* _WORK ORDER_
Give back an exact copy of the lines in the records below, from the line that has "End RedistributionSum." through the line that has "destruct (strict_eq (Num (Qred", and nothing besides.
-------- MATERIAL FOR THE TASK --------
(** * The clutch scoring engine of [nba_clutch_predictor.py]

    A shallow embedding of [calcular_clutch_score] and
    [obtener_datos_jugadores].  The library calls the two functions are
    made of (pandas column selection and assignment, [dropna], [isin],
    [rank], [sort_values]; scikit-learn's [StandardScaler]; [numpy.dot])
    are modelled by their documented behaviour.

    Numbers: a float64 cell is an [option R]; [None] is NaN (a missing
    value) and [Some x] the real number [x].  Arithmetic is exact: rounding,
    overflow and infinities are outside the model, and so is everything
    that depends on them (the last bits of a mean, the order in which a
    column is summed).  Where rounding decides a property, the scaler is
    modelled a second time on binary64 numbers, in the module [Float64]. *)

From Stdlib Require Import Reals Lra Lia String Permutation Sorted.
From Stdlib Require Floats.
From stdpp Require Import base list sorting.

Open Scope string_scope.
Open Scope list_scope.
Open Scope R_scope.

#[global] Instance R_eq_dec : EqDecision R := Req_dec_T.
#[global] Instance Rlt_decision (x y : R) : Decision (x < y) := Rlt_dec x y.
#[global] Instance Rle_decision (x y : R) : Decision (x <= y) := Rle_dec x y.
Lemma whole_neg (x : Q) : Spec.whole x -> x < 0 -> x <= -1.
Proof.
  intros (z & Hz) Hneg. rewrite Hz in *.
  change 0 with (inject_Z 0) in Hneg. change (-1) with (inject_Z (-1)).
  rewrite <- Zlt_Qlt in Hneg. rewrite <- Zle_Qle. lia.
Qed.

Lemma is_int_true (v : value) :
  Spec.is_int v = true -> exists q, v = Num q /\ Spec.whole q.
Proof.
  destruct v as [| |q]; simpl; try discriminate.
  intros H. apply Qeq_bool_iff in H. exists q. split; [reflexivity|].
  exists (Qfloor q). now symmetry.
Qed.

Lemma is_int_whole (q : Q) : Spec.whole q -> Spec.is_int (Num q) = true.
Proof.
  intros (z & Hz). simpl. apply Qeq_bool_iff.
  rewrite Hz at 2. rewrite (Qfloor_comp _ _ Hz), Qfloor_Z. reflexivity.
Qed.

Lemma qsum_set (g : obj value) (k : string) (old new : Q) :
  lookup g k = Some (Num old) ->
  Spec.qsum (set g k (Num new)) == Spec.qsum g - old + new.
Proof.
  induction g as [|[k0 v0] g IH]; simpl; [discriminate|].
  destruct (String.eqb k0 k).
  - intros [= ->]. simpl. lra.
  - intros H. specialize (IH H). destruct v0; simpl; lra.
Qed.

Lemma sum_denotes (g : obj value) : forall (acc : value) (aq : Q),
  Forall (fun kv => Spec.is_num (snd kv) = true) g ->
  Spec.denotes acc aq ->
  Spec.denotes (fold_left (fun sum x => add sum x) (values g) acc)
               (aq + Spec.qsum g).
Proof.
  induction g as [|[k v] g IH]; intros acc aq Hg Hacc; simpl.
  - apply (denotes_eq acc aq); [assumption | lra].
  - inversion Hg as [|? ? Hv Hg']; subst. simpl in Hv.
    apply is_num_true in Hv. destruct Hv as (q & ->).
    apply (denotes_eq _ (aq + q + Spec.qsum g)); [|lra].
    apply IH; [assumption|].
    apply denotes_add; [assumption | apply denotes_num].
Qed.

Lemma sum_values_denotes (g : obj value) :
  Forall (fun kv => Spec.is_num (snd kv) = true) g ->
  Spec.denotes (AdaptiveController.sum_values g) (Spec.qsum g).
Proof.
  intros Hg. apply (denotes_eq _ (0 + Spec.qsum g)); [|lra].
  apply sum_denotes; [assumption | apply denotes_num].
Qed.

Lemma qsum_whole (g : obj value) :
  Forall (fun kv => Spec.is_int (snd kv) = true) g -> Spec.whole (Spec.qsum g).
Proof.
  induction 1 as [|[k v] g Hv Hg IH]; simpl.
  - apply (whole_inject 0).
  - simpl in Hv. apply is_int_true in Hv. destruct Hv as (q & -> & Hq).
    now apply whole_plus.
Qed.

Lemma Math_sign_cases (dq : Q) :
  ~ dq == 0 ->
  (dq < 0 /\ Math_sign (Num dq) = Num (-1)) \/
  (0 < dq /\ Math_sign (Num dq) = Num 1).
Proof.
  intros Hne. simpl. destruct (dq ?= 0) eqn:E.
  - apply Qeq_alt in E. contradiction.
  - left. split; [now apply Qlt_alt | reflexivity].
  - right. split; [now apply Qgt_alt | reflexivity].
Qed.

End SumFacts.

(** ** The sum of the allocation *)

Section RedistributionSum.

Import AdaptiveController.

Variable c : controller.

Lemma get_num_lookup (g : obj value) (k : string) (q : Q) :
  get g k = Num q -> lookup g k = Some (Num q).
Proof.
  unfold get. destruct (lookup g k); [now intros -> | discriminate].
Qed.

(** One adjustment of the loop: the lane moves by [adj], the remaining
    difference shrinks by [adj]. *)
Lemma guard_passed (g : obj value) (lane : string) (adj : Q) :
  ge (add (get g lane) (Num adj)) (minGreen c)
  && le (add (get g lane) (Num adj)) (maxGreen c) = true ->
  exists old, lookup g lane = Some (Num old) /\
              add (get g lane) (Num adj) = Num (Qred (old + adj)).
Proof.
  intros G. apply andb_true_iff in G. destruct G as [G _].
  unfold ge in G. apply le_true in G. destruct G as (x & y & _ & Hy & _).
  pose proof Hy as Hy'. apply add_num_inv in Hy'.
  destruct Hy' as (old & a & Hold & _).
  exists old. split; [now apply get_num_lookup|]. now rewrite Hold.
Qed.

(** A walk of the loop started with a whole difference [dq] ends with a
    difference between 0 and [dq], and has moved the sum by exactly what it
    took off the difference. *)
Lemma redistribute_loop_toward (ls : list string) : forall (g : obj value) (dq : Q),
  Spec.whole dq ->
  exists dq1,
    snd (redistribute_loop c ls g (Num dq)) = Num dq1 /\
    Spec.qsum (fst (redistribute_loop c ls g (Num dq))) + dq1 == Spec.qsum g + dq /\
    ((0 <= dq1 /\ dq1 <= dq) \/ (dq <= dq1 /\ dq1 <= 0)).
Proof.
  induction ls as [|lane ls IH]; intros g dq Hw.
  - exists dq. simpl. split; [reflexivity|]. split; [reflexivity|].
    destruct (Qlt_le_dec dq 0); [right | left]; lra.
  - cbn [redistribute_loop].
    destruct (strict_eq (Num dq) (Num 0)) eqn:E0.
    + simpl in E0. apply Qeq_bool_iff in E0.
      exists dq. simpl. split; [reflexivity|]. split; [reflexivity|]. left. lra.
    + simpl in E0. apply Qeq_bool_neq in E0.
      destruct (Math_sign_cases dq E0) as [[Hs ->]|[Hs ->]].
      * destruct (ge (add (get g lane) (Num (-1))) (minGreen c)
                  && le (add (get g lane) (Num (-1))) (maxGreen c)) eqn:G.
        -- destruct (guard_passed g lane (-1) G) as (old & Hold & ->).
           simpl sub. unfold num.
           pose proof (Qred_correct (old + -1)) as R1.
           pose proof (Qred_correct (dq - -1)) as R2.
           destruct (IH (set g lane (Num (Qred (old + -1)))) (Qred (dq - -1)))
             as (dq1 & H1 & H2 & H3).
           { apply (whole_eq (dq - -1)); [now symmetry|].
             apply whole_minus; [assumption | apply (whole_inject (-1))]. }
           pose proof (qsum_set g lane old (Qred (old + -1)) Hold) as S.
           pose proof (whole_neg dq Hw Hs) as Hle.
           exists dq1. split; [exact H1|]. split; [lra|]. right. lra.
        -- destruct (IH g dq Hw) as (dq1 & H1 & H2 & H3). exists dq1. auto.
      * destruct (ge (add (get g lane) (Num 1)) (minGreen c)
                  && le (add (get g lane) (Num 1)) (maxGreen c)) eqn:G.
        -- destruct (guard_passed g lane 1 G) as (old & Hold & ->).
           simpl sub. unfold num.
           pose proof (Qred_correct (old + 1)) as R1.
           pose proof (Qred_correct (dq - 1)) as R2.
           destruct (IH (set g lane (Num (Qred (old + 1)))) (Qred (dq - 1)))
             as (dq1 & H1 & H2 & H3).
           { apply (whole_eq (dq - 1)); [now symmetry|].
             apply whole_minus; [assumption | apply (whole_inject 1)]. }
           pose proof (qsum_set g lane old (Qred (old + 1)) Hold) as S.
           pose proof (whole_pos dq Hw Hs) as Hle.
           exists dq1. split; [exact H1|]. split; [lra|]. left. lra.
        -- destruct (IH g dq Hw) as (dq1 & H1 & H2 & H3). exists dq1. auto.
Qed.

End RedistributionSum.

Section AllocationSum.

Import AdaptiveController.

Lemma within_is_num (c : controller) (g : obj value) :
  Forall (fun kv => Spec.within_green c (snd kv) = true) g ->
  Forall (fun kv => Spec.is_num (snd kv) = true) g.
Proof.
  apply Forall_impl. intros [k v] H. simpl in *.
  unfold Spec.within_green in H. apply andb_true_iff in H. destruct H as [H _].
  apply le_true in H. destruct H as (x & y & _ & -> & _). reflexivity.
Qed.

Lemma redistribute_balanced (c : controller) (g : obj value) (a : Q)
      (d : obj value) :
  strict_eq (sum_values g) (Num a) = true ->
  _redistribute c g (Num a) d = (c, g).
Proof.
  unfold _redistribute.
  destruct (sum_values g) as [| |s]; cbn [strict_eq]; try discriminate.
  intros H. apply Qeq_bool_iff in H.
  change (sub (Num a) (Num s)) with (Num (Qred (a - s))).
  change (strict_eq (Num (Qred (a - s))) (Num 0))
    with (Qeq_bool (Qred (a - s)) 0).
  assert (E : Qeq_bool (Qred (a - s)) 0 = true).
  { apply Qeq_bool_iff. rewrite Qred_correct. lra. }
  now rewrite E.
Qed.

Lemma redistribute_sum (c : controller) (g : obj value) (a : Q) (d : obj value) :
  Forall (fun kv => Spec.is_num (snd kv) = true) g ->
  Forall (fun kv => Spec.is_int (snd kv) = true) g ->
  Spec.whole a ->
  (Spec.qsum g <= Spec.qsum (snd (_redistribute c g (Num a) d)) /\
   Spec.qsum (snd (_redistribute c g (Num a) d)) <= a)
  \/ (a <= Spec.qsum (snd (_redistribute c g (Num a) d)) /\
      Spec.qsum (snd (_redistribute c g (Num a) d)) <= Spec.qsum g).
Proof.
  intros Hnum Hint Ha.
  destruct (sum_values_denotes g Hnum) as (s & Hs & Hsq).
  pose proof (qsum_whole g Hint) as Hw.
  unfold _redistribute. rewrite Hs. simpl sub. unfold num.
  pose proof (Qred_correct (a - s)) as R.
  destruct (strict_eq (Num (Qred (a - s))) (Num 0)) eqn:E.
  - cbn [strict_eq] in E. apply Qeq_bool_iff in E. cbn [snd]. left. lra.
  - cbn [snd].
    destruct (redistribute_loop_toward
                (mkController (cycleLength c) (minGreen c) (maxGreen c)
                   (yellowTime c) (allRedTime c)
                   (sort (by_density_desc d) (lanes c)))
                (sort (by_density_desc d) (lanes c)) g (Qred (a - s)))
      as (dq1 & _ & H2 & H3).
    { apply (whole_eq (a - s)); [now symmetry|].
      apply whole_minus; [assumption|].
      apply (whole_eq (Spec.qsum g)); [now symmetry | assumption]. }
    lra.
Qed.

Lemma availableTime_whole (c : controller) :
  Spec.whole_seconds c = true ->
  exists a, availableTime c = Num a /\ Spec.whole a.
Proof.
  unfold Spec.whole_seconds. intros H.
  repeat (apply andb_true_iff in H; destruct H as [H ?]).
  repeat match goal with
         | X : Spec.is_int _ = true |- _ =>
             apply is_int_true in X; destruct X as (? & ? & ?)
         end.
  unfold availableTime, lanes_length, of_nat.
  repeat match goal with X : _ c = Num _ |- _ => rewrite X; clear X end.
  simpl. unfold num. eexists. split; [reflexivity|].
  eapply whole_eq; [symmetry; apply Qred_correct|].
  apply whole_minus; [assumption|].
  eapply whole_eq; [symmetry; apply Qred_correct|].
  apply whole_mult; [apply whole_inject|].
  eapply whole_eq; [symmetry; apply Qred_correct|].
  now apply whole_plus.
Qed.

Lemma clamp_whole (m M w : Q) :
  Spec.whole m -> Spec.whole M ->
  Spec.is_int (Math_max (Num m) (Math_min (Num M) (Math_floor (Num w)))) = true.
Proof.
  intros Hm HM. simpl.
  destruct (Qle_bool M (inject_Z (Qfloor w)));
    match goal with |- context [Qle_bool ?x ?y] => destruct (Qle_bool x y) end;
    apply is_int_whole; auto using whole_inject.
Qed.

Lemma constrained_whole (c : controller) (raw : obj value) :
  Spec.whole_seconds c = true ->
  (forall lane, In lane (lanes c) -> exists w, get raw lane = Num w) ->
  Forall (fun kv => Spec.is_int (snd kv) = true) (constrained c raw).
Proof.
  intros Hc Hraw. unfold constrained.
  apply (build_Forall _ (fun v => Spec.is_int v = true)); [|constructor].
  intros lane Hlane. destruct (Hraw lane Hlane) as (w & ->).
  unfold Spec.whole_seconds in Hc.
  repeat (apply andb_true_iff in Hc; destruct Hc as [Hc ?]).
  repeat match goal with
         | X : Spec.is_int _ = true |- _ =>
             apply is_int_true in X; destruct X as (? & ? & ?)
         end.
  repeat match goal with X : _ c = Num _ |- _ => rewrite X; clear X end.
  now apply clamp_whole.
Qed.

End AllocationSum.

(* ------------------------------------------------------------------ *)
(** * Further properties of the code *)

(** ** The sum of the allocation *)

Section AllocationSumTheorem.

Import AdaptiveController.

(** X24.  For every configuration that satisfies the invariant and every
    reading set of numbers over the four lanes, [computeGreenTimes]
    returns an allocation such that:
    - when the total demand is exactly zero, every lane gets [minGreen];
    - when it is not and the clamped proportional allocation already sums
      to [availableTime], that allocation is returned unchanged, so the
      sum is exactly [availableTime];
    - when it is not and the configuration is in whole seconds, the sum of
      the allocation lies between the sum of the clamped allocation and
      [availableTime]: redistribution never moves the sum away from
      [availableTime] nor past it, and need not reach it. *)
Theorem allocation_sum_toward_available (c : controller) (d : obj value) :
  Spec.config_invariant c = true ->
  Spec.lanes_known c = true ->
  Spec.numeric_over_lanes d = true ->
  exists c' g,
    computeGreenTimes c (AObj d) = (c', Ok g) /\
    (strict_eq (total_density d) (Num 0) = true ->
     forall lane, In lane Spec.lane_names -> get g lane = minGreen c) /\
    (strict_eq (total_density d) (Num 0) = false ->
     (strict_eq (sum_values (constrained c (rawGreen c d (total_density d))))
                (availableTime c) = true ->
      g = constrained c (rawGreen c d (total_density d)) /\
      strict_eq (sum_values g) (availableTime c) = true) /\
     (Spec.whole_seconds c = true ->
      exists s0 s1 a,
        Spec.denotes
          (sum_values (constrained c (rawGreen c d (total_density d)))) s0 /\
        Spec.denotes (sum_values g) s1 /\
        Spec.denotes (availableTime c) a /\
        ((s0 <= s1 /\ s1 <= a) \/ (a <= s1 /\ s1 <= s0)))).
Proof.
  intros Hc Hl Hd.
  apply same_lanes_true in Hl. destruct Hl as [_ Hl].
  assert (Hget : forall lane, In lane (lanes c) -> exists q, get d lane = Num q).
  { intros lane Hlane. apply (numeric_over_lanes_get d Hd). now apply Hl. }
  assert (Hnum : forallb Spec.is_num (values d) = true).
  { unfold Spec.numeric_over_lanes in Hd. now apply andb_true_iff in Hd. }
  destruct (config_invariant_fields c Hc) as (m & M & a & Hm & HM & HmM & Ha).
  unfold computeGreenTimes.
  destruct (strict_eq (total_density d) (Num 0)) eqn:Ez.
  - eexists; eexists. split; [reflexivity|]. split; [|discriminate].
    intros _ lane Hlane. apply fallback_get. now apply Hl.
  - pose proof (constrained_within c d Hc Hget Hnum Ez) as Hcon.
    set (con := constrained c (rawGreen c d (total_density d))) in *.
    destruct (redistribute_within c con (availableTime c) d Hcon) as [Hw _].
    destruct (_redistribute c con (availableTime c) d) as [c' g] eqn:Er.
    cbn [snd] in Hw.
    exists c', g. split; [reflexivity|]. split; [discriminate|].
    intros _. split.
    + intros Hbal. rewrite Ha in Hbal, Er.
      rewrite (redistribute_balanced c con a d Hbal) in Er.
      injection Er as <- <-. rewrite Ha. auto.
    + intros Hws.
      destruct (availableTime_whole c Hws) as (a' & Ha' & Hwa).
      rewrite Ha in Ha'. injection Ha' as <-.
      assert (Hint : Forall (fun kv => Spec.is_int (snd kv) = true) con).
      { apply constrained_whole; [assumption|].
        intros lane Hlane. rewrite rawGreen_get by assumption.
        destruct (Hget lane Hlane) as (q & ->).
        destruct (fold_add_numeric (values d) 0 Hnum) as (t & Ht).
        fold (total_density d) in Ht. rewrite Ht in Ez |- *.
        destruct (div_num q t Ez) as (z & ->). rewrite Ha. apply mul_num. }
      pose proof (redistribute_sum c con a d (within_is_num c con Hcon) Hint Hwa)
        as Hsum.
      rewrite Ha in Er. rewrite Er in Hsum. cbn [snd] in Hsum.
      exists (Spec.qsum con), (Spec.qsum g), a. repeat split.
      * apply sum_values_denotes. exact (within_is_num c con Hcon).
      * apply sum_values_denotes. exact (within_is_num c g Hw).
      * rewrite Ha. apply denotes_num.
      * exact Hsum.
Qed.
--------
* _SOLUTION_
End RedistributionSum.

Section AllocationSum.

Import AdaptiveController.

Lemma within_is_num (c : controller) (g : obj value) :
  Forall (fun kv => Spec.within_green c (snd kv) = true) g ->
  Forall (fun kv => Spec.is_num (snd kv) = true) g.
Proof.
  apply Forall_impl. intros [k v] H. simpl in *.
  unfold Spec.within_green in H. apply andb_true_iff in H. destruct H as [H _].
  apply le_true in H. destruct H as (x & y & _ & -> & _). reflexivity.
Qed.

Lemma redistribute_balanced (c : controller) (g : obj value) (a : Q)
      (d : obj value) :
  strict_eq (sum_values g) (Num a) = true ->
  _redistribute c g (Num a) d = (c, g).
Proof.
  unfold _redistribute.
  destruct (sum_values g) as [| |s]; cbn [strict_eq]; try discriminate.
  intros H. apply Qeq_bool_iff in H.
  change (sub (Num a) (Num s)) with (Num (Qred (a - s))).
  change (strict_eq (Num (Qred (a - s))) (Num 0))
    with (Qeq_bool (Qred (a - s)) 0).
  assert (E : Qeq_bool (Qred (a - s)) 0 = true).
  { apply Qeq_bool_iff. rewrite Qred_correct. lra. }
  now rewrite E.
Qed.

Lemma redistribute_sum (c : controller) (g : obj value) (a : Q) (d : obj value) :
  Forall (fun kv => Spec.is_num (snd kv) = true) g ->
  Forall (fun kv => Spec.is_int (snd kv) = true) g ->
  Spec.whole a ->
  (Spec.qsum g <= Spec.qsum (snd (_redistribute c g (Num a) d)) /\
   Spec.qsum (snd (_redistribute c g (Num a) d)) <= a)
  \/ (a <= Spec.qsum (snd (_redistribute c g (Num a) d)) /\
      Spec.qsum (snd (_redistribute c g (Num a) d)) <= Spec.qsum g).
Proof.
  intros Hnum Hint Ha.
  destruct (sum_values_denotes g Hnum) as (s & Hs & Hsq).
  pose proof (qsum_whole g Hint) as Hw.
  unfold _redistribute. rewrite Hs. simpl sub. unfold num.
  pose proof (Qred_correct (a - s)) as R.
  destruct (strict_eq (Num (Qred (a - s))) (Num 0)) eqn:E.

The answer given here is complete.